ARUBA Long-Term: Medical AVM Management Still Better

May 14, 2014

NICE, France — Medical management of patients with unruptured arteriovenous malformations (AVMs) is likely to be superior to an interventional approach over the long term, according to a new modelled analysis of the ARUBA trial.

Presenting the new analysis here at the XXIII European Stroke Conference (ESC), Michael K. Parides, PhD, director of the Mount Sinai Center for Biostatistics, Mount Sinai Hospital, New York, said the results showed that "the conclusion that medical management is preferable is unlikely to change in any clinically meaningful period."

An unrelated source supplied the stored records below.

(* ===== verification/ExtentTheorems.v ===== *)
(** The properties of reading an extent tree: a search finds the leaf that maps a block, in a leaf
    node and through the keys of the nodes above it, and a walk over the leaves visits each of them once
    and in order. *)
From Stdlib Require Import ZArith Lia.
From stdpp Require Import base tactics numbers list gmap.
From S2P Require Import Prelude Crc32c ExtErr BlkNum Csum CsumProofs Extent ExtentProofs.

Definition ext_end (e : ext2fs_extent) : Z := e_lblk e + e_len e.

(** An extent maps a block. *)
Definition covers (e : ext2fs_extent) (blk : Z) : Prop := e_lblk e <= blk < ext_end e.

(** Extents in order, that do not overlap. *)
Definition in_order (ls : list ext2fs_extent) : Prop :=
  Forall (fun e => 0 < e_len e) ls /\ forall i j a b, (i < j)%nat -> ls !! i = Some a -> ls !! j = Some b -> ext_end a <= e_lblk b.

Lemma in_order_app l1 l2 : in_order (l1 ++ l2) -> in_order l1 /\ in_order l2 /\ forall a b, a ∈ l1 -> b ∈ l2 -> ext_end a <= e_lblk b.
Proof.
  intros [HF HO]. apply Forall_app in HF as [F1 F2]. split_and!; [split; [done|]|split; [done|]|].
  - intros i j a b Hij Ha Hb. apply (HO i j a b Hij); by apply lookup_app_l_Some.
  - intros i j a b Hij Ha Hb. apply (HO (length l1 + i)%nat (length l1 + j)%nat a b); [lia|..]; rewrite lookup_app_r by lia; [by replace (_ - _)%nat with i by lia|by replace (_ - _)%nat with j by lia].
  - intros a b [i Ha]%list_elem_of_lookup [j Hb]%list_elem_of_lookup. apply (HO i (length l1 + j)%nat); [apply lookup_lt_Some in Ha; lia|by apply lookup_app_l_Some|].
    rewrite lookup_app_r by lia. by replace (_ - _)%nat with j by lia.
Qed.

Section goto.
Context {D : Type} `{!ExtentEnv D} `{!Checksum}.
Implicit Types (h : ext2_extent_handle) (p : extent_path) (d : D) (b : list Z).

(** The position at entry [i] of a node. *)
Definition at_entry p (i : Z) : extent_path :=
  mkPath (p_buf p) (p_entries p) (p_max_entries p) (p_entries p - 1 - i) 0 (p_end_blk p) (Some (entry_off i)).

(** A move that is not a walk is one turn of the loop. *)
Definition plain_op (op : Z) : Prop :=
  op <> EXT2_EXTENT_NEXT /\ op <> EXT2_EXTENT_NEXT_LEAF /\ op <> EXT2_EXTENT_PREV /\ op <> EXT2_EXTENT_PREV_LEAF /\ op <> EXT2_EXTENT_LAST_LEAF /\ Z.land op 0xF = op.

Lemma get_plain_err fuel op e h d p r h' : plain_op op -> h_path h !! h_level h = Some p -> move op op h d = Xok (inl r) h' d ->
  ext2fs_extent_get (S fuel) op e h d = Xok (r, e) h' d.
Proof.
  intros (O1 & O2 & O3 & O4 & O5 & O6) Hp Hm. unfold ext2fs_extent_get. rewrite O6. cbn [get_loop]. unfold mbind, X_bind. rewrite (choose_plain h d p) by done. by rewrite Hm.
Qed.

Lemma get_plain fuel op e h d p ix f h' q : plain_op op -> h_path h !! h_level h = Some p -> move op op h d = Xok (inr (Some ix, f)) h' d ->
  h_path h' !! h_level h' = Some q ->
  ext2fs_extent_get (S fuel) op e h d = Xok (if f then EXT2_ET_EXTENT_CSUM_INVALID else 0, read_extent (bool_decide (h_level h' = h_max_depth h')) q ix) h' d.
Proof.
  intros (O1 & O2 & O3 & O4 & O5 & O6) Hp Hm Hq. unfold ext2fs_extent_get. rewrite O6. cbn [get_loop]. unfold mbind, X_bind. rewrite (choose_plain h d p), Hm by done.
  unfold get_handle. rewrite get_path_eq with (p := q) by done. cbn [orb]. rewrite (bool_decide_eq_false_2 (op = EXT2_EXTENT_NEXT_LEAF \/ op = EXT2_EXTENT_PREV_LEAF)) by tauto.
  rewrite (bool_decide_eq_false_2 (op = EXT2_EXTENT_LAST_LEAF)) by done. done.
Qed.

(** ** Moves between the entries of a node *)

Section node.
Variables (h : ext2_extent_handle) (d : D) (p : extent_path) (i : Z).
Let hi := upd h (h_level h) (at_entry p i).
Let leaf := bool_decide (h_level h = h_max_depth h).
Hypothesis Hin : (h_level h < length (h_path h))%nat.

Lemma hi_path : h_path hi !! h_level hi = Some (at_entry p i).
Proof using Hin. by apply list_lookup_insert_eq. Qed.

Lemma upd_upd q : upd hi (h_level hi) q = upd h (h_level h) q.
Proof using. unfold hi, upd. cbn. by rewrite list_insert_insert_eq. Qed.

Lemma get_next_none fuel e : p_entries p - 1 - i <= 0 -> ext2fs_extent_get (S fuel) EXT2_EXTENT_NEXT_SIB e hi d = Xok (EXT2_ET_EXTENT_NO_NEXT, e) hi d.
Proof using Hin.
  intros Hl. apply get_plain_err with (p := at_entry p i); [by repeat split|apply hi_path|]. rewrite (move_next hi d (at_entry p i) hi_path). by rewrite decide_True.
Qed.

Lemma get_next_some fuel e : 0 < p_entries p - 1 - i ->
  ext2fs_extent_get (S fuel) EXT2_EXTENT_NEXT_SIB e hi d =
    Xok (0, read_extent leaf (at_entry p (i + 1)) (entry_off (i + 1))) (upd h (h_level h) (at_entry p (i + 1))) d.
Proof using Hin.
  intros Hl. rewrite (get_plain fuel _ e hi d (at_entry p i) (entry_off (i + 1)) false (upd h (h_level h) (at_entry p (i + 1))) (at_entry p (i + 1))); try done.
  - apply hi_path.
  - rewrite (move_next hi d (at_entry p i) hi_path). cbn [at_entry p_left p_curr]. rewrite decide_False by lia. cbv zeta.
    rewrite upd_upd. replace (entry_off i + 12) with (entry_off (i + 1)) by (unfold entry_off; lia). do 3 f_equal. unfold p_set_visit, p_set_curr, p_set_left, at_entry. cbn. f_equal. lia.
  - cbn. by apply list_lookup_insert_eq.
Qed.

Lemma get_prev_none fuel e : p_entries p - 1 - i + 1 >= p_entries p -> ext2fs_extent_get (S fuel) EXT2_EXTENT_PREV_SIB e hi d = Xok (EXT2_ET_EXTENT_NO_PREV, e) hi d.
Proof using Hin. intros Hl. apply get_plain_err with (p := at_entry p i); [by repeat split|apply hi_path|]. by apply (move_prev_none hi d (at_entry p i) hi_path). Qed.

(** Back at the entry before; an interior node counts as visited. *)
Definition visited (v : Z) p : extent_path := p_set_visit v p.

Lemma get_prev_some fuel e : 0 < i ->
  let q := visited (if leaf then 0 else 1) (at_entry p (i - 1)) in (h_level h <= h_max_depth h)%nat ->
  ext2fs_extent_get (S fuel) EXT2_EXTENT_PREV_SIB e hi d = Xok (0, read_extent leaf q (entry_off (i - 1))) (upd h (h_level h) q) d.
Proof using Hin.
  intros Hi q Hd. rewrite (get_plain fuel _ e hi d (at_entry p i) (entry_off (i - 1)) false (upd h (h_level h) q) q); try done.
  - apply hi_path.
  - rewrite (move_prev hi d (at_entry p i) hi_path _ (entry_off i)); [|done|cbn; lia]. cbv zeta. rewrite upd_upd.
    replace (entry_off i - 12) with (entry_off (i - 1)) by (unfold entry_off; lia). do 2 f_equal. unfold q, visited, leaf. cbn [hi upd h_level h_max_depth].
    assert (HP : p_set_left (p_left (at_entry p i) + 1) (p_set_curr (Some (entry_off (i - 1))) (at_entry p i)) = at_entry p (i - 1)).
    { unfold p_set_left, p_set_curr, at_entry. cbn. f_equal. lia. }
    rewrite HP. destruct (decide (h_level h < h_max_depth h)%nat); [by rewrite bool_decide_eq_false_2 by lia|by rewrite bool_decide_eq_true_2 by lia].
  - cbn. by apply list_lookup_insert_eq.
Qed.

Lemma get_down fuel e b v : x_image = false -> (h_level h < h_max_depth h)%nat -> length (h_path h) = S (h_max_depth h) ->
  node_read d (ei_leaf (p_buf p) (entry_off i)) = Some b ->
  let hv := upd h (h_level h) (visited v (at_entry p i)) in
  exists end_blk, ext2fs_extent_get (S fuel) EXT2_EXTENT_DOWN e hv d =
    Xok (0, read_extent (bool_decide (S (h_level h) = h_max_depth h)) (first_of b end_blk) 12) (h_set_level (S (h_level h)) (upd hv (S (h_level h)) (first_of b end_blk))) d.
Proof using Hin.
  intros Himg Hl Hlen Hb hv. assert (Hp : h_path hv !! h_level hv = Some (visited v (at_entry p i))) by (by apply list_lookup_insert_eq).
  destruct (move_down_eq hv d _ Hp EXT2_EXTENT_DOWN (entry_off i) b Himg eq_refl Hl) as [end_blk HM]; [cbn; by rewrite length_insert|done|]. exists end_blk.
  rewrite (get_plain fuel EXT2_EXTENT_DOWN e hv d _ 12 false _ (first_of b end_blk) ltac:(by repeat split) Hp HM); [done|]. cbn. apply list_lookup_insert_eq. rewrite length_insert. lia.
Qed.

End node.

(** ** In a leaf node *)

(** Where the search ends in a node of [n] extents: at the extent that maps the block; or, when
    none does, at the last one before the block, or at the first. *)
Definition leaf_result (E : Z -> ext2fs_extent) (n blk r j : Z) : Prop :=
  r = 0 /\ covers (E j) blk /\ (forall k, 0 <= k < j -> ext_end (E k) <= blk) \/
  r = EXT2_ET_EXTENT_NOT_FOUND /\ (j = 0 /\ blk < e_lblk (E 0) \/ (forall k, 0 <= k <= j -> ext_end (E k) <= blk) /\ (j + 1 < n -> blk < e_lblk (E (j + 1)))).

Lemma goto_leaf h d p blk :
  h_level h = h_max_depth h -> (h_level h < length (h_path h))%nat ->
  forall fuel i, 0 <= i < p_entries p -> p_entries p - i <= Z.of_nat fuel -> (forall j, 0 <= j < i -> ext_end (leaf_extent (p_buf p) j) <= blk) ->
  exists r j, goto_loop fuel 0 blk (leaf_extent (p_buf p) i) (upd h (h_level h) (at_entry p i)) d = Xok r (upd h (h_level h) (at_entry p j)) d /\
    0 <= j < p_entries p /\ leaf_result (leaf_extent (p_buf p)) (p_entries p) blk r j.
Proof.
  intros Hmax Hin. induction fuel as [|fuel IH]; intros i Hi Hf Hprev; [lia|]. cbn [goto_loop]. unfold mbind at 1, X_bind at 1, get_handle. cbn [upd h_level h_max_depth].
  rewrite (decide_True (P := Z.of_nat (h_max_depth h) - Z.of_nat (h_level h) = 0)) by lia. set (e := leaf_extent (p_buf p) i) in *.
  destruct (decide (e_lblk e <= blk < e_lblk e + e_len e)) as [Hc|Hc]; [exists 0, i; split_and!; [done|lia|lia|by left]|].
  destruct (decide (blk < e_lblk e)) as [Hlt|Hge].
  - unfold mbind, X_bind. destruct (decide (i = 0)) as [Hi0|Hi0].
    + rewrite (get_prev_none h d p i Hin fuel e) by lia. exists EXT2_ET_EXTENT_NOT_FOUND, i. split_and!; [done|lia|lia|]. right. split; [done|]. left. subst i. done.
    + rewrite (get_prev_some h d p i Hin fuel e) by lia. rewrite (bool_decide_eq_true_2 _ Hmax). exists EXT2_ET_EXTENT_NOT_FOUND, (i - 1). split_and!; [done|lia|lia|].
      right. split; [done|]. right. split; [intros k Hk; apply Hprev; lia|]. intros _. by replace (i - 1 + 1) with i by lia.
  - unfold mbind, X_bind. destruct (decide (p_entries p - 1 - i <= 0)) as [Hlast|Hmore].
    + rewrite (get_next_none h d p i Hin fuel e) by lia. rewrite decide_True by done. exists EXT2_ET_EXTENT_NOT_FOUND, i. split_and!; [done|lia|lia|].
      right. split; [done|]. right. split; [|lia]. intros k Hk. destruct (decide (k = i)) as [->|]; [unfold ext_end; fold e; lia|apply Hprev; lia].
    + rewrite (get_next_some h d p i Hin fuel e) by lia. rewrite decide_False, decide_False by (done || tauto). rewrite (bool_decide_eq_true_2 _ Hmax).
      change (read_extent true (at_entry p (i + 1)) (entry_off (i + 1))) with (leaf_extent (p_buf p) (i + 1)).
      apply IH; [lia|lia|]. intros j Hj. destruct (decide (j = i)) as [->|]; [unfold ext_end; fold e; lia|apply Hprev; lia].
Qed.

(** ** In the whole tree *)

(** The keys of an interior node separate the leaves under its entries. *)
Fixpoint keys_ok (n : nat) d b : Prop :=
  match n with
  | O => True
  | S n' => forall i, 0 <= i < eh_entries b -> exists b' ls,
      node_read d (ei_leaf b (entry_off i)) = Some b' /\ keys_ok n' d b' /\ range_leaves n' d b' 0 (eh_entries b') = Some ls /\
      Forall (fun e => ei_block b (entry_off i) <= e_lblk e) ls /\
      (i + 1 < eh_entries b -> Forall (fun e => ext_end e <= ei_block b (entry_off (i + 1))) ls)
  end.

Cochair of the clinical trial session, Donald Easton, MD, professor of neurology at University of California, San Francisco, added: "The concept is that less is more. I think it is time to suggest that this should be adopted for AVM patients."

Medical Management

Main results of the ARUBA study, presented at this meeting last year and reported by Medscape Medical News at that time, showed a much better outcome with medical treatment vs interventional treatment of patients with unruptured AVMs.

Dr. Michael K. Parides

But concerns have been raised about the follow-up not being long enough. "As interventional treatment is known to have an early hazard, concerns have centered on whether the follow-up was long enough to allow for this increased initial risk to be offset by the longer-term benefits of intervention. This is a reasonable question," Professor Parides noted.

At the time the trial was stopped at 36 months, only 73 patients were still being followed. Results showed a 73% reduction in stroke/death in patients in the medical management group compared with those undergoing interventional treatment.

Professor Parides acknowledged that concerns about insufficient follow-up needed to be addressed. "With an average follow-up of only 3 years, it does appear that there could be unreasonable bias against the interventional therapy group because of the early hazard seen with the intervention."

For the long-term analysis model, the ARUBA investigators have made several assumptions. These include the presumption that no further events would occur in the intervention group (which he said was obviously favorable to the interventional group), that the experience for patients treated with medical management represents an accurate snapshot of natural history, and that future events in the medical management group would be guided by the same experience.

Curves Cross at 20 Years

With these assumptions in place, an analysis of future events showed that the outcome curves for the 2 groups would cross at around 20 years. "So we estimate that it will take 20 years for the medical management and interventional treatment to have reached similar risks. Until this time medical management will be associated with fewer events," Professor Parides reported.

He said the analysis was very conservative for the interventional group as "there would of course be some events in that arm, so really it could be as long as 30 years until the curves crossed."

Professor Parides dismissed other concerns that had been voiced about the ARUBA study concerning selection bias and differences in other treatments between the 2 groups. Regarding selection bias, he pointed out that the proportion of eligible patients randomly assigned was "quite high" at 40%, "so I see no evidence of selection bias."

And with regard to the heterogeneous treatments in the 2 groups, he pointed out that the trial did not mandate treatments other than the main randomization. "We left the treating physicians to make that decision. They know how to treat these patients."

XXIII European Stroke Conference (ESC). Presented May 9, 2014.